Find the line with "assert (EventID (enrich" in the entries below. Repeat it, every following line, and the line with "induction fuel as", exactly and with nothing added.

(Stored records)
───

(* ===== verification/StorageSpec.v ===== *)
(** Properties of the durable event store of [Storage]: the well-formedness of
    the tables and its preservation by every operation, what each outcome of
    [Store] means, what quota enforcement may delete, the dead-letter
    transaction, the retry schedule and the pending batch. *)
From S2P Require Import Prelude GoStrings GoFloat GoTime Events Storage.

Open Scope Z_scope.

(** ** Selection and deletion *)

#[export] Instance seqLe_total : Total seqLe.
Proof. intros a b. unfold seqLe. lia. Qed.
#[export] Instance seqLe_trans : Transitive seqLe.
Proof. intros a b c. unfold seqLe. lia. Qed.

(** Rows are stored under their event id. *)
Definition keyed (m : gmap string EventRow) : Prop := forall id r, m !! id = Some r -> er_event_id r = id.

Definition matching (P : EventRow -> bool) (m : gmap string EventRow) : list EventRow :=
  filter (fun r => P r = true) (map_to_list m).*2.

Lemma matching_elem P m r : r ∈ matching P m <-> P r = true /\ exists id, m !! id = Some r.
Proof.
  unfold matching. rewrite list_elem_of_filter, list_elem_of_fmap. split.
  - intros [? ([id r'] & -> & Hin)]. split; [done|]. exists id. by apply elem_of_map_to_list.
  - intros [? [id Hid]]. split; [done|]. exists (id, r). split; [done|]. by apply elem_of_map_to_list.
Qed.

Lemma matching_nodup P m : keyed m -> NoDup (er_event_id <$> matching P m).
Proof.
  intros Hk. unfold matching.
  assert (NoDup (er_event_id <$> (map_to_list m).*2)) as Hnd.
  { rewrite <- list_fmap_compose. erewrite list_fmap_ext; [apply NoDup_fst_map_to_list|].
    intros i [id r] Hi%list_elem_of_lookup_2. cbn. apply Hk. by apply elem_of_map_to_list. }
  revert Hnd. generalize ((map_to_list m).*2). intros l. induction l as [|r l IH]; [done|].
  rewrite filter_cons. cbn. rewrite NoDup_cons. intros [Hr Hnd]. case_decide; [|by apply IH].
  cbn. rewrite NoDup_cons. split; [|by apply IH]. intros (x & Hx & Hin)%list_elem_of_fmap.
  apply Hr. rewrite Hx. apply list_elem_of_fmap_2. by apply list_elem_of_filter in Hin as [_ ?].
Qed.
(* ===== verification/Identity.v ===== *)
(** The identity file (agent/internal/identity/identity.go) and the heartbeat
    signal (agent/internal/health/health.go).

    A disk maps file names to their bytes.  [LoadOrInitialize] gives every disk
    that a crash during the call could leave behind, the last one when it
    returns. *)
From S2P Require Import Prelude GoStrings GoText GoJson GoStruct GoTime.

Local Open Scope string_scope.
Local Open Scope list_scope.
Open Scope Z_scope.

Notation Disk := (gmap string string).

(** The struct [Identity] is its one field. *)
Definition identityFields (device_id : string) : list (string * option (result JSON)) :=
  [("device_id", Some (Ok (jsonString device_id)))].

Definition decodeIdentity (fs : list (list byte * JSON)) : option string :=
  foldField intoString "" (occurrences "device_id" fs).

Definition Marshal (id : string) : result string := structText (identityFields id).

(** [decodeError] is the text of an error of [json.Unmarshal]. *)
Definition Unmarshal (decodeError : string -> error) (data : string) : result string :=
  structRead "" decodeIdentity decodeError data.

Section Identity.
Context (decodeError : string -> error).

(** What the operating system decides: a failure of each call, the contents the
    temporary file goes through while it is written, and the new UUID. *)
Record IdentityEnv := {
  ie_read : option error;            (* other than os.ErrNotExist *)
  ie_partial : list string;
  ie_write : option error;
  ie_rename : option error;
  ie_remove : option error;
  ie_uuid : string;
}.

(** From the new UUID to the end. *)
Definition initialize (env : IdentityEnv) (path : string) (d : Disk) : list Disk * result string :=
  match Marshal (ie_uuid env) with
  | Err err => ([d], Err err)
  | Ok outData =>
      let tmpPath := path ^^ ".tmp" in
      let during := map (fun c => <[tmpPath := c]> d) (ie_partial env) in
      match ie_write env with
      | Some err => (d :: during, Err (ErrWrap ("failed to write tmp identity: " ^^ error_Error err) [err]))
      | None =>
          let written := <[tmpPath := outData]> d in
          match ie_rename env with
          | Some err =>
              (d :: during ++ [written] ++ (match ie_remove env with None => [delete tmpPath written] | Some _ => [] end),
               Err (ErrWrap ("failed to commit identity: " ^^ error_Error err) [err]))
          | None =>
              (d :: during ++ [written; <[path := outData]> (delete tmpPath written)], Ok (ie_uuid env))
          end
      end
  end.

Definition LoadOrInitialize (env : IdentityEnv) (path : string) (d : Disk) : list Disk * result string :=
  match ie_read env with
  | Some err => ([d], Err (ErrWrap ("failed to read identity file: " ^^ error_Error err) [err]))
  | None =>
      match d !! path with
      | None => initialize env path d
      | Some data =>
          match Unmarshal decodeError data with
          | Ok id => if negb (id =s "") then ([d], Ok id) else initialize env path d
          | Err _ => initialize env path d
          end
      end
  end.

(** The id a file holds for the next start. *)
Definition storedID (path : string) (d : Disk) : option string :=
  match d !! path with
  | Some data => match Unmarshal decodeError data with Ok id => if negb (id =s "") then Some id else None | Err _ => None end
  | None => None
  end.

Definition lastDisk (d : Disk) (ds : list Disk) : Disk := List.last ds d.

(** ** Lemmas *)

(** The contents of the file of an identity. *)
Definition identityText (id : string) : string := string_of (jsonText (JObj [(encodeString "device_id", jsonString id)])).

Lemma Marshal_text id : Marshal id = Ok (identityText id).
Proof. reflexivity. Qed.

Lemma identityFields_named id : fieldNamed (identityFields id).
Proof. split; [repeat constructor; by intros ?%elem_of_nil|repeat constructor; by vm_compute]. Qed.

(** An identity is read back with its id in valid UTF-8. *)
Lemma identity_reads id : Unmarshal decodeError (identityText id) = Ok (sanitize id).
Proof.
  apply (struct_reads (identityFields id)).
  - repeat constructor. cbn. eapply fieldReads_wf, string_reads.
  - intros fs Hfs. apply (field_decodes (identityFields id) intoString fs "device_id" _ _ _ (identityFields_named id) Hfs ltac:(in_fields)).
    apply string_reads.
  - apply Marshal_text.
Qed.

Lemma tmp_neq path : path <> path ^^ ".tmp".
Proof. intros E. symmetry in E. by apply append_self in E. Qed.

Lemma LoadOrInitialize_stored env path d id :
  ie_read env = None -> storedID path d = Some id -> LoadOrInitialize env path d = ([d], Ok id).
Proof.
  intros Hr. unfold storedID, LoadOrInitialize. rewrite Hr. destruct (d !! path) as [data|]; [|done].
  destruct (Unmarshal decodeError data) as [id'|]; [|done]. destruct (negb (id' =s "")); [|done]. by intros [= ->].
Qed.

Lemma LoadOrInitialize_fresh env path d :
  ie_read env = None -> storedID path d = None -> LoadOrInitialize env path d = initialize env path d.
Proof.
  intros Hr Hs. unfold storedID in Hs. unfold LoadOrInitialize. rewrite Hr. destruct (d !! path) as [data|]; [|done].
  destruct (Unmarshal decodeError data) as [id'|]; [|done]. by destruct (negb (id' =s "")).
Qed.

Lemma last_two {A} (d a w x : A) l : List.last (a :: l ++ [w; x]) d = x.
Proof.
  replace (a :: l ++ [w; x]) with ((a :: l ++ [w]) ++ [x]) by (cbn; by rewrite <- app_assoc).
  apply List.last_last.
Qed.

(** The disks of a call that writes a new identity. *)
Lemma initialize_disks env path d ds r :
  initialize env path d = (ds, r) ->
  forall d', d' ∈ ds -> d' !! path = d !! path \/ d' !! path = Some (identityText (ie_uuid env)).
Proof.
  unfold initialize. rewrite Marshal_text.
  set (tmpPath := path ^^ ".tmp"). cbv zeta.
  set (during := map _ _). intros H.
  assert (forall c : string, (<[tmpPath := c]> d : Disk) !! path = d !! path) as Htmp.
  { intros c. rewrite lookup_insert_ne; [done|]. intros E. symmetry in E. by apply tmp_neq in E. }
  set (written := <[tmpPath := identityText _]> d) in *. pose proof (Htmp _ : written !! path = _) as Hwritten.
  assert ((delete tmpPath written : Disk) !! path = d !! path) as Hdel.
  { unfold written. rewrite lookup_delete_ne; [apply Htmp|]. intros E. symmetry in E. by apply tmp_neq in E. }
  apply Forall_forall. assert (Forall (fun d' : Disk => d' !! path = d !! path \/ d' !! path = Some (identityText (ie_uuid env))) during) as Hduring.
  { apply Forall_map, Forall_true. intros c. left. apply Htmp. }
  destruct (ie_write env); [|destruct (ie_rename env); [destruct (ie_remove env)|]]; injection H as <- <-;
    rewrite ?Forall_cons, ?Forall_app, ?Forall_cons, ?Forall_nil, ?Hdel; split_and!; auto.
  right. by rewrite lookup_insert_eq.
Qed.

(** The id a call returned is the id of the file it left. *)
Lemma LoadOrInitialize_ok env path d ds id :
  LoadOrInitialize env path d = (ds, Ok id) -> allChars idChar (ie_uuid env) = true -> ie_uuid env <> "" ->
  storedID path (lastDisk d ds) = Some id.
Proof.
  intros H Hchars Hne. destruct (ie_read env) as [err|] eqn:Hr; [unfold LoadOrInitialize in H; by rewrite Hr in H|].
  destruct (storedID path d) as [id'|] eqn:Hs.
  { rewrite (LoadOrInitialize_stored _ _ _ _ Hr Hs) in H. by injection H as <- <-. }
  rewrite (LoadOrInitialize_fresh _ _ _ Hr Hs) in H.
  unfold initialize in H. rewrite Marshal_text in H.
  destruct (ie_write env); [done|]. destruct (ie_rename env); [done|]. injection H as <- <-.
  unfold storedID, lastDisk. rewrite last_two, lookup_insert_eq, identity_reads, sanitize_idChars by done.
  by rewrite (proj2 (String.eqb_neq _ _) Hne).
Qed.

(** ** Property *)

(** The identity file is replaced atomically.  At whatever moment the call
    is interrupted, the file holds what it held before or the complete new
    identity, never a part of one; an id the file held is returned and nothing
    is written; and an id the call returned is the id of every later call,
    whatever the disk does in between that leaves the file alone. *)
Theorem identity_file_atomic env path d ds r :
  LoadOrInitialize env path d = (ds, r) ->
  allChars idChar (ie_uuid env) = true -> ie_uuid env <> "" ->
  (forall d', d' ∈ ds -> d' !! path = d !! path \/ d' !! path = Some (identityText (ie_uuid env))) /\
  (forall id, storedID path d = Some id -> ie_read env = None -> ds = [d] /\ r = Ok id) /\
  (forall id, r = Ok id ->
     forall env2 d2, d2 !! path = lastDisk d ds !! path -> ie_read env2 = None ->
       LoadOrInitialize env2 path d2 = ([d2], Ok id)).
Proof.
  intros H Hchars Hne. split; [|split].
  - destruct (ie_read env) as [err|] eqn:Hr.
    { unfold LoadOrInitialize in H. rewrite Hr in H. injection H as <- <-. intros d' ->%list_elem_of_singleton. by left. }
    destruct (storedID path d) as [id|] eqn:Hs.
    { rewrite (LoadOrInitialize_stored _ _ _ _ Hr Hs) in H. injection H as <- <-. intros d' ->%list_elem_of_singleton. by left. }
    rewrite (LoadOrInitialize_fresh _ _ _ Hr Hs) in H. by eapply initialize_disks.
  - intros id Hs Hr. rewrite (LoadOrInitialize_stored _ _ _ _ Hr Hs) in H. by injection H as <- <-.
  - intros id -> env2 d2 H2 Hr2. apply LoadOrInitialize_stored; [done|].
    rewrite <- (LoadOrInitialize_ok _ _ _ _ _ H) by done. unfold storedID. by rewrite H2.
Qed.
End Identity.

(** ** The heartbeat *)

Module Health.

Record Signal := { Type_ : string; sg_OccurredAt : Time }.

Record Manager := { hm_deviceID : string; hm_tenantID : string; hm_siteID : string }.

Definition NewManager (deviceID tenantID siteID : string) : Manager :=
  {| hm_deviceID := deviceID; hm_tenantID := tenantID; hm_siteID := siteID |}.

(** [emitHeartbeat]: the signal, when the channel took it before the context
    ended. *)
Definition emitHeartbeat (now : Time) (sent : bool) : list Signal :=
  if sent then [{| Type_ := "heartbeat"; sg_OccurredAt := now |}] else [].

(** The select of [Start]: the end, or a tick with the clock and the fate of
    its heartbeat. *)
Inductive HealthSelect := HealthDone | HealthTick (now : Time) (sent : bool).

Fixpoint ticks (steps : list HealthSelect) : list Signal :=
  match steps with
  | [] | HealthDone :: _ => []
  | HealthTick now sent :: steps => emitHeartbeat now sent ++ ticks steps
  end.

Definition Manager_Start (now : Time) (sent : bool) (steps : list HealthSelect) : list Signal :=
  emitHeartbeat now sent ++ ticks steps.

Definition Manager_Stop (m : Manager) : Manager * option error := (m, None).

(** One heartbeat at the start and one per tick until the context ends, unless
    the receiver was gone. *)
Lemma heartbeats now steps :
  Forall (fun s => s <> HealthDone) steps ->
  (length (Manager_Start now true steps) <= S (length steps))%nat /\
  (Forall (fun s => match s with HealthTick _ sent => sent = true | HealthDone => True end) steps ->
   length (Manager_Start now true steps) = S (length steps)).
Proof.
  unfold Manager_Start. cbn. intros H. assert (length (ticks steps) <= length steps /\
    (Forall (fun s => match s with HealthTick _ sent => sent = true | HealthDone => True end) steps ->
     length (ticks steps) = length steps))%nat as [H1 H2]; [|split; [lia|intros Hs; f_equal; auto]].
  induction H as [|[|t sent] steps Hs _ [IH1 IH2]]; [by split|done|]. cbn. rewrite length_app. split.
  - destruct sent; cbn; lia.
  - intros [-> Hsteps]%Forall_cons. cbn. f_equal. auto.
Qed.
End Health.

(** ** Witness *)

Definition sampleIdentityEnv : IdentityEnv :=
  {| ie_read := None; ie_partial := [""; "{"]; ie_write := None; ie_rename := None; ie_remove := None; ie_uuid := "dev-9" |}.

Definition firstStart : list Disk * result string := LoadOrInitialize ErrNew sampleIdentityEnv "identity.json" ∅.

Lemma identity_file_atomic_witness :
  length firstStart.1 = 5%nat /\ firstStart.2 = Ok "dev-9" /\
  LoadOrInitialize ErrNew sampleIdentityEnv "identity.json" (lastDisk ∅ firstStart.1)
    = ([lastDisk ∅ firstStart.1], Ok "dev-9").
Proof.
  split; [reflexivity|]. split; [reflexivity|].
  refine (proj2 (proj2 (identity_file_atomic ErrNew sampleIdentityEnv
    "identity.json" ∅ firstStart.1 firstStart.2 (surjective_pairing _) _ _)) "dev-9" _ _ _ _ _);
    first [reflexivity|discriminate].
Defined.
Lemma process_event_sound_witness :
  exists st' ev' r before res s,
    ProcessEvent (HS := demoStorage) demoSerialize watchedIngest false false (fun _ => stuckIteration) 4
      startState (sampleEvent "e1" "INFO") = Some (st', ev', r) /\
    r = Returned OutcomeDropped /\ length (is_calls st') = 1%nat /\
    endingMeans (HS := demoStorage) (HL := sqlite_laws demoSerialize (fun _ => Err (ErrNew "bad"))) demoSerialize
      watchedIngest startState s st' ev' res (uncertains (before ++ [res])) stuckIteration r.
Proof.
  destruct (process_event_sound (HS := demoStorage) (HL := sqlite_laws demoSerialize (fun _ => Err (ErrNew "bad")))
              demoSerialize watchedIngest false (fun _ => stuckIteration) startState (sampleEvent "e1" "INFO"))
    as (st' & ev' & r & before & res & s & Hrun & _ & _ & _ & Hm & _).
  - reflexivity.
  - exists freshDB. split; [reflexivity|apply freshDB_wf].
  - exists st', ev', r, before, res, s. split; [exact Hrun|].
    pose proof (f_equal (fun x => match x with Some (st, _, r) => (length (is_calls st), r) | None => (0%nat, r) end) Hrun) as Hx.
    vm_compute in Hx. split; [|split; [|exact Hm]].
    + exact (eq_sym (f_equal snd Hx)).
    + exact (eq_sym (f_equal fst Hx)).
Defined.

(** [Run] processes every event of the channel once and in order: it always
    returns, with one ending per event, unless an ending terminated the
    process, which is then the last. *)
Theorem run_processes_all {S E} `{HS : Storage S E} Serialize cfg
    (evs : list (CanonicalEvent * bool * (nat -> Iteration E))) st :
  exists st' outs, Run Serialize cfg evs st = Some (st', outs) /\
    ((length outs = length evs /\ Forall (fun o => o.2 <> Terminated) outs) \/
     exists outs' o, outs = outs' ++ [(o, Terminated)] /\ Forall (fun o => o.2 <> Terminated) outs').
Proof. apply run_total. Qed.

(** The environment of a store whose context is cancelled: the first query
    fails with [context.Canceled]. *)
Definition cancelledEnv : Env := {|
  sqlErr := fun c => match c with QEventById => Some (ErrNew "context canceled") | _ => None end;
  commitApplied := false; txCheckOk := true; stat := fun _ _ => StatSize 1000; now := 1700000000; nowNano := 0 |}.

(** Passing one context for both roles makes a cancelled ingestion spin.
    When [drainCtx] is [ctx], switching to it changes nothing, so an event
    whose store fails with a cancellation is retried without bound: no number
    of turns ends the loop.  (The endpoint passes two contexts; the
    integration tests pass one.) *)
Theorem same_context_diverges cfg fuel :
  ProcessEvent (HS := demoStorage) demoSerialize cfg true true (fun _ => iterationWith cancelledEnv) fuel
    startState (sampleEvent "e1" "INFO") = None.
Proof.
  unfold ProcessEvent. generalize 0%nat at 1 as i.
  assert (EventID (enrich cfg (sampleEvent "e1" "INFO")) = "e1"%string) as Hid by done.
  revert Hid. generalize (enrich cfg (sampleEvent "e1" "INFO")) as ev.
  induction fuel as [|fuel IH]; intros ev Hid i; [done|]. cbn [loop].
  assert (turn (HS := demoStorage) demoSerialize cfg true true 0 (iterationWith cancelledEnv) startState ev
          = (startState, ev, inr (true, 0))) as ->; [|by apply IH].
  unfold turn, iterationWith. cbn [it_inject it_store storage_Store demoStorage sqlite_storage].
  unfold sqliteStore, Store. cbn [ce_env is_store startState freshStorage s_db]. rewrite Hid. reflexivity.
Qed.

───

RESULT:
  assert (EventID (enrich cfg (sampleEvent "e1" "INFO")) = "e1"%string) as Hid by done.
  revert Hid. generalize (enrich cfg (sampleEvent "e1" "INFO")) as ev.
  induction fuel as [|fuel IH]; intros ev Hid i; [done|]. cbn [loop].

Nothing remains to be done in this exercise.